The so-postgres-backup script and its cron were living under
salt/backup/config_backup.sls, which meant the backup script and cron
were deployed independently of whether postgres was enabled/disabled.
- Relocate salt/backup/tools/sbin/so-postgres-backup to
salt/postgres/tools/sbin/so-postgres-backup so the existing
postgres_sbin file.recurse in postgres/config.sls picks it up with
everything else — no separate file.managed needed.
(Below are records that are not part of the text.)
(** The receiver thread goes on, with the same in its hands, or less. *)
Lemma winv_thread_at w r s' l l' :
  winv w → list_at (w_shared w) l → (∀ b c, w_callers w !! b = Some c → call_ok w l.*2 b c) →
  list_at s' l' → l'.*2 `sublist_of` l.*2 → sh_msg_id s' = sh_msg_id (w_shared w) →
  sh_answers s' = sh_answers (w_shared w) →
  (∀ b c, w_callers w !! b = Some c → call_ok w l.*2 b c → call_ok (thread_at r s' w) l'.*2 b c) →
  thread_ok (thread_at r s' w) → in_hands r = in_hands (w_thread w) → winv (thread_at r s' w).
Proof.
  intros Hw Hl Hcalls Hl' Hsub Hm Ha Hok Ht Hin. destruct (wi_list w Hw) as (l0 & Hl0 & Hb & _).
  assert (l0 = l) as ->.
  { destruct Hl as [Hc _], Hl0 as [Hc0 _]. clear -Hc Hc0. revert l0 Hc Hc0. generalize (sh_hash_start (w_shared w)).
    induction l as [|[x e] l IH]; intros p [|[y f] l0]; cbn; [done|by intros -> [? _]|by intros [-> _] ?|].
    intros (-> & n & Hx & Hc) ([= ->] & m & Hy & Hc0). rewrite Hx in Hy. injection Hy as -> ->. f_equal. by apply (IH m). }
  destruct Hw as [Hf _ _ Ho Hown Hold Hinj Hseg Hmid Hres].
  constructor; try done; cbn; rewrite ?Hm, ?Ha; try done.
  - exists l'. split; [done|]. split; [|auto]. rewrite Forall_forall in *.
    intros e He. apply Hb. by eapply elem_of_sublist.
  - unfold outstanding in *. cbn. by rewrite Hin.
  - unfold outstanding in *. cbn. rewrite Hin. exact Hown.
Qed.

Lemma call_ok_thread w r s' q a c :
  sh_answers s' = sh_answers (w_shared w) → (∀ msg b, w_thread w ≠ AtStore msg (Some b)) →
  call_ok w q a c → call_ok (thread_at r s' w) q a c.
Proof.
  intros Ha Hn. destruct c; cbn; rewrite ?Ha; try done.
  intros [[H1 [H2|(msg & H2 & _)]]|H]; [by left; split; [|left]|by destruct (Hn msg a)|by right].
Qed.

Lemma hash_find_remove id id' q : id ≠ id' → hash_find id (hash_remove id' q) = hash_find id q.
Proof.
  intros Hne. induction q as [|e q IH]; simpl; [done|].
  destruct (decide (ev_msgId e = id')) as [He|He]; simpl; destruct (decide (ev_msgId e = id)); congruence.
Qed.

Lemma hash_find_bound n id q :
  Forall (λ e, ev_msgId e ≤ n) q → n < id → hash_find id q = None.
Proof.
  induction 1 as [|e q He _ IH]; intros Hn; simpl; [done|].
  rewrite decide_False by lia. auto.
Qed.

Lemma hash_find_snoc id q e :
  hash_find id (q ++ [e]) =
    match hash_find id q with
    | Some a => Some a
    | None => if decide (ev_msgId e = id) then Some (ev_data e) else None
    end.
Proof. induction q as [|f q IH]; cbn; [done|]. by destruct (decide (ev_msgId f = id)). Qed.

(** ** Every careful step keeps it *)
Definition careful (e : event) (w : world) : Prop := undisturbed e w ∧ lucky e w.

Lemma winv_start a w : winv w → w_callers w !! a = None → winv (call_at a AtRead (w_shared w) w).
Proof.
  intros Hw Ha. destruct (wi_list w Hw) as (l & Hl & Hb & Hcalls).
  eapply winv_call_at; try done; [by intros id; rewrite Ha|]. pose proof (wi_msg_id w Hw). lia.
Qed.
- Remove postgres_backup_script and so_postgres_backup from
salt/backup/config_backup.sls.
- Add cron.present for so_postgres_backup to salt/postgres/enabled.sls
and the matching cron.absent to salt/postgres/disabled.sls so the
cron follows the container's lifecycle.
The Telegraf backend selector lived at global.telegraf_output but it is
a Telegraf-scoped setting, not a cross-cutting grid global. Move both
the value and the UI annotation under the telegraf pillar so it shows
up alongside the other Telegraf tuning knobs in the Configuration UI.
- salt/telegraf/defaults.yaml: add telegraf.output: BOTH
- salt/telegraf/soc_telegraf.yaml: add telegraf.output annotation
- salt/global/defaults.yaml: remove global.telegraf_output
- salt/global/soc_global.yaml: remove global.telegraf_output annotation
- salt/vars/globals.map.jinja: drop telegraf_output from GLOBALS
- salt/firewall/map.jinja: read via pillar.get('telegraf:output')
- salt/postgres/telegraf_users.sls: read via pillar.get('telegraf:output')
- salt/telegraf/etc/telegraf.conf: read via TELEGRAFMERGED.output
- salt/postgres/tools/sbin/so-stats-show: update user-facing docs
No behavioral change — default stays BOTH.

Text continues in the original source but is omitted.